Plus avancée dans la conversation avec sa communauté, un de ses abonnés lui demandait s’il pensait créer un nouveau réseau social et Musk répondait ceci : « j’y réfléchis très sérieusement ».

Pranay Pathole

Comme nous vous le disions plus haut, le réseau social de l’oiseau bleu a été la plateforme que Musk a utilisée pour communiquer des informations et décisions importantes. Il a révélé, par exemple, son intention de vendre le 10 % de sa participation dans Tesla ; et c’est aussi là qu’il a fait la promotion de certaines nouveautés, comme ce fut le cas avec l’application de baladodiffusion en direct Clubhouse.

 

Il ne serait pas le premier ni le seul magnat à créer son propre réseau social

Si un jour nous assistons à la naissance de ce réseau social, Elon Musk ne serait pas le seul magnat à développer son propre réseau social.

Fin février 2022, l’ancien président des États-Unis, Donald Trump, lançait également Truth Social, son propre réseau social. De plus, nous vous disons qu’il est devenu l’une des applications les plus téléchargées sur l’App Store d’Apple dans ses premiers jours d’existence.

Rappelons que l’ancien président américain a pris la décision de créer cette plateforme après que son profil ait été bloqué sur les principaux réseaux suite à la publication de messages incendiaires lors de l’assaut du Capitole en janvier 2021.

 

Les heurts de Musk avec Twitter

Mais en vérité, la liberté d’expression de Musk est limitée non seulement par le réseau social, mais souvent aussi par d’autres dirigeants de Tesla. À cet égard, un accord de 2018 avec la Commission des valeurs mobilières l’oblige à obtenir l’approbation d’autres dirigeants avant de diffuser des informations sur l’entreprise.

Dans ce contexte, fin 2021, le milliardaire a de nouveau consulté ses abonnés Twitter pour leur demander s’il devait vendre 10 % de sa participation dans Tesla. Son commentaire a déclenché une vente massive d’actions et la Commission des valeurs mobilières a envoyé une convocation à la société.

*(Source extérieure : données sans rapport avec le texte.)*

(* ===== verification/Auctions.v ===== *)
(** Dutch auctions: the price curve of [src/auctions/dutch.ts] and the ticker of
    [src/auctions/auction-ticker.service.ts] that publishes it. *)
From S2P Require Import Prelude JsMap BigInt IntentTypes IntentsRepo.
Local Open Scope Z_scope.

(** * The price curve *)

(** [None] is the [SyntaxError] of an amount that is not an integer. *)
Definition dutchAuctionPrice (a : DutchAuction) (timestamp : Z) (minDstAmount : string) : option string :=
  startAmount ← BigInt (startDstAmount a);
  minAmount ← BigInt minDstAmount;
  if timestamp <=? decayStart a then Some (toString startAmount)
  else if decayEnd a <=? timestamp then Some (toString minAmount)
  else
    let elapsed := timestamp - decayStart a in
    let duration := decayEnd a - decayStart a in
    let priceDrop := Z.quot ((startAmount - minAmount) * elapsed) duration in
    Some (toString (startAmount - priceDrop)).

(** The price as a number. *)
Definition price_at (a : DutchAuction) (start min t : Z) : Z :=
  if t <=? decayStart a then start
  else if decayEnd a <=? t then min
  else start - Z.quot ((start - min) * (t - decayStart a)) (decayEnd a - decayStart a).

Lemma price_defined a t m start min : BigInt (startDstAmount a) = Some start -> BigInt m = Some min ->
  dutchAuctionPrice a t m = Some (toString (price_at a start min t)).
Proof. intros Hs Hm. unfold dutchAuctionPrice, price_at. rewrite Hs, Hm. simpl. by repeat case_match. Qed.

(** Inside the decay, the truncated drop is the floor of the exact one. *)
Lemma drop_bounds d e n : 0 <= d -> 0 < e < n -> 0 <= Z.quot (d * e) n <= d /\ Z.quot (d * e) n = d * e / n.
Proof.
  intros Hd He. rewrite Z.quot_div_nonneg by nia. split; [|done]. split; [apply Z.div_pos; nia|].
  apply Z.div_le_upper_bound; nia.
Qed.

Lemma price_bounds a start min t : min <= start -> min <= price_at a start min t <= start.
Proof.
  intros Hle. unfold price_at. destruct (Z.leb_spec t (decayStart a)); [lia|].
  destruct (Z.leb_spec (decayEnd a) t); [lia|].
  destruct (drop_bounds (start - min) (t - decayStart a) (decayEnd a - decayStart a)) as [? _]; lia.
Qed.

Lemma price_falls a start min t t' : min <= start -> t <= t' -> price_at a start min t' <= price_at a start min t.
Proof.
  intros Hle Ht. pose proof (price_bounds a start min t Hle). pose proof (price_bounds a start min t' Hle).
  unfold price_at in *. destruct (Z.leb_spec t (decayStart a)); [lia|].
  destruct (Z.leb_spec t' (decayStart a)); [lia|].
  destruct (Z.leb_spec (decayEnd a) t'); [lia|]. destruct (Z.leb_spec (decayEnd a) t); [lia|].
  set (n := decayEnd a - decayStart a) in *.
  destruct (drop_bounds (start - min) (t - decayStart a) n) as [_ ->]; [lia..|].
  destruct (drop_bounds (start - min) (t' - decayStart a) n) as [_ ->]; [lia..|].
  assert ((start - min) * (t - decayStart a) / n <= (start - min) * (t' - decayStart a) / n); [|lia].
  apply Z.div_le_mono; nia.
Qed.

(** The auction price is a falling curve between its two ends: with the minimum
    at or below the start, it is defined at every instant, is the start price up
    to the start of the decay and the minimum from its end on, never rises, and
    in between rounds the exact price up by less than one unit - so the user is
    never quoted less than the line. *)
Theorem auction_price_curve a m start min t t'
    (Hs : BigInt (startDstAmount a) = Some start) (Hm : BigInt m = Some min) (Hle : min <= start) (Ht : t <= t') :
  exists p p', dutchAuctionPrice a t m = Some (toString p) /\ dutchAuctionPrice a t' m = Some (toString p') /\
    min <= p' <= p /\ p <= start /\ (t <= decayStart a -> p = start) /\
    (decayStart a < t -> decayEnd a <= t -> p = min) /\
    (decayStart a < t < decayEnd a ->
       let n := decayEnd a - decayStart a in
       0 <= n * p - (n * start - (start - min) * (t - decayStart a)) < n).
Proof.
  exists (price_at a start min t), (price_at a start min t').
  split_and!; [by apply price_defined|by apply price_defined|by apply price_bounds|by apply price_falls|by apply price_bounds|..];
    unfold price_at.
  - intros H. by rewrite (proj2 (Z.leb_le _ _)).
  - intros H1 H2. rewrite (proj2 (Z.leb_gt _ _)), (proj2 (Z.leb_le _ _)) by done. done.
  - intros [H1 H2]. cbv zeta. set (n := decayEnd a - decayStart a). rewrite (proj2 (Z.leb_gt _ _)), (proj2 (Z.leb_gt _ _)) by done.
    destruct (drop_bounds (start - min) (t - decayStart a) n) as [_ ->]; [unfold n; lia..|].
    pose proof (Z.div_mod ((start - min) * (t - decayStart a)) n ltac:(unfold n; lia)).
    pose proof (Z.mod_pos_bound ((start - min) * (t - decayStart a)) n ltac:(unfold n; lia)). nia.
Qed.

Definition demo_auction : DutchAuction :=
  {| startDstAmount := "1000"; decayStart := 100; decayEnd := 200; exclusiveSolver := None; exclusivityEnd := None |}.

Lemma auction_price_curve_witness :
  dutchAuctionPrice demo_auction 133 "400" = Some "802"%string /\
  exists p p', dutchAuctionPrice demo_auction 133 "400" = Some (toString p) /\
    dutchAuctionPrice demo_auction 150 "400" = Some (toString p') /\ 400 <= p' <= p.
Proof.
  split; [vm_compute; reflexivity|].
  destruct (auction_price_curve demo_auction "400" 1000 400 133 150 eq_refl eq_refl ltac:(lia) ltac:(lia)) as (p & p' & H1 & H2 & H3 & _).
  exists p, p'. split; [exact H1|]. split; [exact H2|exact H3].
Defined.

(** * The ticker *)

Record AuctionPriceTick := { pt_currentDstAmount : string; pt_timestamp : Z }.

Record Ticker := {
  tk_lastPrices : jsmap string;
  tk_priceHistory : jsmap (list AuctionPriceTick);
  tk_sent : list (string * AuctionPriceTick);
}.

Definition new_ticker : Ticker := {| tk_lastPrices := []; tk_priceHistory := []; tk_sent := [] |}.

Section ticker.
Context (historyCap : Z).

Definition getPriceHistory (id : string) (s : Ticker) : list AuctionPriceTick := default [] (get id (tk_priceHistory s)).

Definition appendPriceTick (id : string) (t : AuctionPriceTick) (m : jsmap (list AuctionPriceTick)) : jsmap (list AuctionPriceTick) :=
  let history := default [] (get id m) ++ [t] in
  let len := Z.of_nat (length history) in
  set id (if historyCap <? len then drop (Z.to_nat (len - historyCap)) history else history) m.

(** One intent of a pass; [Err] aborts the pass: the price of a malformed
    auction, or a broadcast that fails. *)
Definition publish_one (now : Z) (fails : string -> bool) (s : Ticker) (i : Intent) : outcome Ticker Ticker :=
  match auction i with
  | None => Ok s
  | Some a =>
      match dutchAuctionPrice a now (minDstAmount i) with
      | None => Err s
      | Some price =>
          if bool_decide (get (intentId i) (tk_lastPrices s) = Some price) then Ok s
          else if fails (intentId i) then Err s
          else
            let tick := {| pt_currentDstAmount := price; pt_timestamp := now |} in
            Ok {| tk_lastPrices := set (intentId i) price (tk_lastPrices s);
                  tk_priceHistory := appendPriceTick (intentId i) tick (tk_priceHistory s);
                  tk_sent := tk_sent s ++ [(intentId i, tick)] |}
      end
  end.

(** [publishPriceTicks] over the open intents.  The [publishing] flag keeps a
    second pass from starting, so a pass is one step. *)
Definition publishPriceTicks (now : Z) (fails : string -> bool) (intents : list Intent) (s : Ticker) : Ticker :=
  match outcome_foldl (publish_one now fails) s intents with
  | Err s' => s'
  | Ok s' =>
      let activeIds := intentId <$> filter (fun i => auction i <> None) intents in
      {| tk_lastPrices := foldl (fun m k => if decide (k ∈ activeIds) then m else del k m) (tk_lastPrices s') (keys (tk_lastPrices s'));
         tk_priceHistory := tk_priceHistory s'; tk_sent := tk_sent s' |}
  end.

(** What was broadcast for one intent, in order. *)
Definition sent_for (id : string) (l : list (string * AuctionPriceTick)) : list AuctionPriceTick :=
  (filter (fun e => e.1 = id) l).*2.

Definition last_ticks (l : list AuctionPriceTick) : list AuctionPriceTick := drop (length l - Z.to_nat historyCap) l.

Definition ticker_inv (s : Ticker) : Prop := forall id, getPriceHistory id s = last_ticks (sent_for id (tk_sent s)).

Context (Hcap : 0 < historyCap).

Lemma last_ticks_snoc l t :
  let h := last_ticks l ++ [t] in
  (if historyCap <? Z.of_nat (length h) then drop (Z.to_nat (Z.of_nat (length h) - historyCap)) h else h) = last_ticks (l ++ [t]).
Proof using Hcap.
  cbv zeta. unfold last_ticks at 1 2 3 4. rewrite !length_app, !length_drop. simpl length.
  unfold last_ticks. rewrite length_app. simpl length.
  destruct (Nat.le_gt_cases (length l) (Z.to_nat historyCap)) as [Hle|Hgt].
  - replace (length l - Z.to_nat historyCap)%nat with 0%nat by lia. rewrite drop_0.
    destruct (Z.ltb_spec historyCap (Z.of_nat (length l - 0 + 1))); [f_equal; lia|].
    by replace (length l + 1 - Z.to_nat historyCap)%nat with 0%nat by lia.
  - rewrite (proj2 (Z.ltb_lt _ _)) by lia.
    rewrite <- (drop_app_le (l) [t]) by lia. rewrite drop_drop. f_equal. lia.
Qed.

Lemma publish_one_inv now fails s i : ticker_inv s ->
  match publish_one now fails s i with Ok s' | Err s' => ticker_inv s' end.
Proof using Hcap.
  intros Hs. unfold publish_one. destruct (auction i) as [a|]; [|done].
  destruct (dutchAuctionPrice _ _ _) as [price|]; [|done]. case_bool_decide; [done|].
  destruct (fails (intentId i)); [done|]. intros id. unfold getPriceHistory, appendPriceTick, sent_for. simpl. rewrite get_set, filter_app, filter_cons, filter_nil, fmap_app.
  specialize (Hs id). unfold getPriceHistory, sent_for in Hs. simpl. case_decide as Hd.
  - subst id. rewrite Hs. apply last_ticks_snoc.
  - simpl. by rewrite app_nil_r.
Qed.

Lemma publish_inv now fails intents s : ticker_inv s -> ticker_inv (publishPriceTicks now fails intents s).
Proof using Hcap.
  intros Hs. unfold publishPriceTicks.
  assert (H : match outcome_foldl (publish_one now fails) s intents with Ok s' | Err s' => ticker_inv s' end).
  { revert s Hs. induction intents as [|i l IH]; intros s Hs; simpl; [done|].
    pose proof (publish_one_inv now fails s i Hs) as H1. destruct (publish_one now fails s i); [by apply IH|done]. }
  destruct (outcome_foldl _ _ _) as [s'|s']; [|done]. intros id. apply (H id).
Qed.
End ticker.

(** The history a client can read is exactly the most recent ticks that were
    broadcast for the intent, at most the cap: over any sequence of passes,
    with broadcasts failing and auctions malformed at will, nothing is shown
    that was not sent, nothing sent is missing from the last [cap]. *)
Theorem history_is_recent_broadcasts cap passes id (Hcap : 0 < cap) :
  let s := foldl (fun s '(now, fails, intents) => publishPriceTicks cap now fails intents s) new_ticker passes in
  getPriceHistory id s = drop (length (sent_for id (tk_sent s)) - Z.to_nat cap) (sent_for id (tk_sent s)) /\
  Z.of_nat (length (getPriceHistory id s)) <= cap.
Proof.
  intros s. assert (Hs : ticker_inv cap s).
  { unfold s. generalize (ltac:(done) : ticker_inv cap new_ticker). generalize new_ticker.
    induction passes as [|[[now fails] intents] l IH]; intros s0 H0; simpl; [done|]. by apply IH, publish_inv. }
  rewrite (Hs id). unfold last_ticks. split; [done|]. rewrite length_drop. lia.
Qed.

Definition auctioned (start : string) : Intent :=
  apply_patch [P_auction (Some {| startDstAmount := start; decayStart := 100; decayEnd := 200; exclusiveSolver := None; exclusivityEnd := None |})]
    demo_intent.

Definition demo_passes : list (Z * (string -> bool) * list Intent) :=
  (fun t => (t, (fun _ => false), [auctioned "1000"])) <$> [90; 120; 150; 150; 199].

Lemma history_is_recent_broadcasts_witness :
  let s := foldl (fun s '(now, fails, intents) => publishPriceTicks 2 now fails intents s) new_ticker demo_passes in
  getPriceHistory "i1" s = [{| pt_currentDstAmount := "950"; pt_timestamp := 150 |}; {| pt_currentDstAmount := "901"; pt_timestamp := 199 |}] /\
  length (sent_for "i1" (tk_sent s)) = 4%nat /\ Z.of_nat (length (getPriceHistory "i1" s)) <= 2.
Proof.
  split; [vm_compute; reflexivity|]. split; [vm_compute; reflexivity|].
  apply (history_is_recent_broadcasts 2 demo_passes "i1"). lia.
Defined.

(** One bad intent stops the pass for the rest: when the first open auction
    cannot be priced, or its broadcast fails, the prices of the auctions after
    it are not published, pass after pass. *)
Theorem one_auction_stops_the_pass :
  let bad := apply_patch [P_auction (Some {| startDstAmount := "1e3"; decayStart := 100; decayEnd := 200;
                exclusiveSolver := None; exclusivityEnd := None |})] demo_intent in
  let good := stamp "i2" 0 (auctioned "1000") in
  let pass s t := publishPriceTicks 200 t (fun _ => false) [bad; good] s in
  tk_sent (foldl pass new_ticker [110; 130; 150]) = [] /\
  tk_sent (publishPriceTicks 200 150 (fun _ => false) [good] new_ticker) <> [].
Proof. vm_compute. split; [done|discriminate]. Qed.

Une autre fois, Musk a vu sa liberté réduite, mais cette fois de mouvement, mise en cause car le compte Twitter @ElonJet (toujours actif) suivait et suit encore les atterrissages et décollages du jet privé d’Elon Musk. Ce compte, géré par un jeune de 19 ans, Jack Sweeney, représente un grand inconvénient pour la vie privée du magnat, raison pour laquelle il a proposé 5 000 dollars au jeune homme pour le fermer. Elon ne pensait sûrement pas que le jeune Sweeney allait lui faire une contre-offre de 50 000 dollars qui, à ce jour, n’a toujours pas été acceptée.

 Jet d’Elon

Un des derniers heurts d’Elon avec l’univers Twitter a eu lieu en mars 2020. Oui, justement à ce moment où vous pensez sûrement : début de la pandémie mondiale de COVID-19. Le 19 mars, il a publié sur son profil un lien vers un article du New York Times que le multimilliardaire a résumé ainsi : « qu’aucune nouvelle contamination domestique de coronavirus n’avait eu lieu en Chine ». À ce moment-là, Elon, tel un visionnaire, a osé faire son pronostic pour les États-Unis et a affirmé : « En nous basant sur la tendance actuelle, nous serons probablement aussi proches de zéro cas aux États-Unis fin avril ». Il n’est pas nécessaire d’ajouter beaucoup plus d’informations à ce stade car nous savons tous comment la situation était fin avril dans le monde entier.